Systemic atherosclerosis causes peripheral artery disease (PAD) and these patients are at risk of cardiovascular death and stroke.

A study known as EUCLID found no therapeutic difference in two drugs used to treat PAD. The condition afflicts over 10% of people in the US who are over 60, putting them in danger of having heart attacks and strokes.

Researchers compared clopidogrel (Plavix/Bristol Myers Squibb) to ticagrelor (Brilinta/Astra Zeneca) to see whether long-term monotherapy with ticagrelor was better at preventing cardiovascular death, heart attack, and stroke in these patients.

They studied 13,885 patients, average age 66 and 72% of them men, who were randomized to receive either ticagrelor 90 mg twice a day or clopidogrel 75 mgs once a day. The trial covered 28 countries and 821 sites.

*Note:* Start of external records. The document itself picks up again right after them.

Lemma read_run k : forall fuel, (0 < k <= st)%nat -> (k + (8 - (st + L)) <= fuel)%nat ->
  pton6_loop fuel (run_text k) (pad (take (2 * (st - k)) src)) NGROUPS (Z.of_nat (st - k)) = Some (Some run_result).
Proof.
  induction k as [|k IH]; intros fuel Hk Hf; [lia|]. destruct fuel as [|fuel]; [lia|]. cbn [run_text].
  set (i := (st - S k)%nat).
  assert (take (2 * i) src ++ group_pair i = take (2 * S i) src) as Et by (by rewrite take_group by (unfold i; lia)).
  destruct k as [|k].
  - rewrite group_double by (rewrite ?take_length; unfold i, NGROUPS; lia). rewrite Et.
    replace (S i) with st by (unfold i; lia). replace (Z.of_nat i + 1) with (Z.of_nat st) by (unfold i; lia).
    destruct (decide (st + L = 8)%nat) as [E8|E8].
    + unfold after_text, run_result. rewrite E8, Nat.sub_diag, decide_True by done. cbn [tail_text].
      change (cur [] =? 0) with true. cbn iota. unfold NGROUPS. by rewrite (proj2 (Z.ltb_ge _ _)) by lia.
    + destruct (hex_not_colon after_text) as [_ ->]; [apply after_cur; lia|].
      unfold NGROUPS. rewrite (proj2 (Z.leb_gt _ _)) by lia.
      replace (Z.of_nat st + 2) with (Z.of_nat (st + 2)) by lia. apply read_after; lia.
  - rewrite group_colon.
    + rewrite Et. replace (Z.of_nat i + 1) with (Z.of_nat (st - S k)) by (unfold i; lia).
      replace (S i) with (st - S k)%nat by (unfold i; lia). apply IH; lia.
    + apply take_length. unfold i. lia.
    + unfold i. lia.
    + cbn [run_text]. eapply numeral_head; [|apply hex_ok, group_range]. lia.
    + unfold i. lia.
Qed.

Lemma run_finish : pton6_finish (Some run_result) = Some (Some src).
Proof.
  assert (forall x, x = drop (2 * st) src -> Some (Some (take (2 * st) src ++ x)) = Some (Some src)) as E
    by (intros x ->; by rewrite take_drop).
  unfold run_result. destruct (decide (st + L = 8)%nat) as [E8|E8].
  - pose proof (finish_ok (take (2 * st) src) [] st 0) as HF. rewrite Nat.add_0_r, app_nil_r in HF.
    rewrite HF by (rewrite ?take_length by lia; simpl; lia). apply E. rewrite run_bytes, E8.
    rewrite (drop_ge src) by (rewrite Hlen; lia). do 2 f_equal. lia.
  - rewrite finish_ok.
    + apply E. rewrite run_bytes. change [0; 0; 0; 0] with (replicate 4 0).
      rewrite app_assoc, <- replicate_add. do 2 f_equal. lia.
    + apply take_length. lia.
    + rewrite length_app, length_drop, Hlen. simpl. lia.
    + lia.
Qed.

(** The whole text when the run is printed, and reading it. *)
Definition full_text : list Z :=
  if (st =? 0)%nat then c_colon :: c_colon :: after_text else run_text st.

Lemma full_chars : address_chars full_text.
Proof.
  unfold full_text. assert (H2 : address_chars (c_colon :: c_colon :: after_text)).
  { constructor; [unfold c_colon; lia|]. constructor; [unfold c_colon; lia|]. apply tail_chars. }
  destruct (st =? 0)%nat; [done|]. generalize st at 1. intros k. induction k as [|k IH]; [constructor|]. cbn [run_text].
  apply Forall_app. split; [apply hex_chars|]. destruct k; [done|]. constructor; [unfold c_colon; lia|exact IH].
Qed.

Lemma pton6_run : inet_pton6 full_text = Some (Some src).
Proof.
  unfold full_text, inet_pton6. pose proof run_finish as HF. destruct (Nat.eqb_spec st 0) as [E0|E0].
  - change (cur (c_colon :: c_colon :: after_text)) with c_colon.
    change (drop 1 (c_colon :: c_colon :: after_text)) with (c_colon :: after_text).
    change (cur (c_colon :: after_text)) with c_colon.
    change (drop 2 (c_colon :: c_colon :: after_text)) with (drop 0 after_text). rewrite drop_0, Z.eqb_refl. cbn [andb].
    destruct (decide (st + L = 8)%nat) as [E8|E8].
    + assert (after_text = []) as -> by (unfold after_text; by rewrite E8).
      change (cur [] =? 0) with true. cbn iota. unfold run_result in HF. rewrite E0, decide_True in HF by lia.
      by vm_compute in HF.
    + destruct (hex_not_colon after_text) as [_ ->]; [apply after_cur; lia|].
      pose proof (read_after 9) as HA. rewrite E0 in HA. change (pad (take (2 * 0) src)) with (replicate 16 0) in HA.
      change (Z.of_nat (0 + 2)) with 2 in HA. change (Z.of_nat 0) with 0 in HA. rewrite HA by lia. exact HF.
  - destruct (hex_not_colon (run_text st)) as [-> _].
    { destruct st as [|k]; [done|]. cbn [run_text]. eapply numeral_head; [|apply hex_ok, group_range]. lia. }
    cbn [andb]. pose proof (read_run st 9) as HR. rewrite Nat.sub_diag in HR.
    change (pad (take (2 * 0) src)) with (replicate 16 0) in HR. change (Z.of_nat 0) with 0 in HR.
    rewrite HR by lia. exact HF.
Qed.
End Run.

Lemma pton6_plain : inet_pton6 (tail_text 8) = Some (Some src).
Proof.
  unfold inet_pton6. destruct (hex_not_colon (tail_text 8)) as [-> _].
  { rewrite <- (app_nil_r (tail_text 8)). apply tail_head. }
  cbn [andb]. assert (replicate 16 0 = pad []) as -> by done.
  pose proof (read_tail 8 9 [] NGROUPS 0) as HR. change (Z.of_nat 0) with 0 in HR.
  rewrite HR by (simpl; lia). cbn [mbind option_bind app].
  pose proof (finish_ok src [] 8 0 Hlen) as HF. rewrite app_nil_r in HF. change (drop (2 * (8 - 8)) src) with (drop 0 src).
  rewrite drop_0. unfold NGROUPS. simpl in HF. rewrite app_nil_r in HF. by apply HF.
Qed.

Reporting at the American Heart Association's Scientific Sessions 2016 in New Orleans, LA, Manesh Patel, MD, an associate professor of medicine and director of Interventional Cardiology and Catheterization Labs at Duke University Medical Center, Durham, NC and colleagues there and at other institutions presented the results of the trial. The information was presented as a late-breaking clinical trial.

"In patients with symptomatic peripheral artery disease, ticagrelor was not shown to be superior to clopidogrel for the reduction of cardiovascular events," the team found, "Major bleeding occurred at similar rates among the patients in the two trial groups."

The finding was puzzling because earlier studies have found ticagrelor did confer a benefit. One explanation might be that some patients with a genetic tendency to metabolize clopidogrel poorly were excluded, but the study author said that was just a small percentage of patients.

Also, the study participants were mostly Asian, and might have different genetic traits regarded to how the drugs affect them.

"It's clear clearly many knowledge gaps remain," the researcher said, and new antiplatelet therapies and additional medical therapies are needed.

In a second finding that Patel said is intriguing, ticagrelor shows "an interesting stroke signal" that bears further investigation.

He added that ticagrelor has been shown more beneficial in present adverse events in other patients with a different cardiovascular problem. "There is a huge benefit in acute plaque rupture," he said.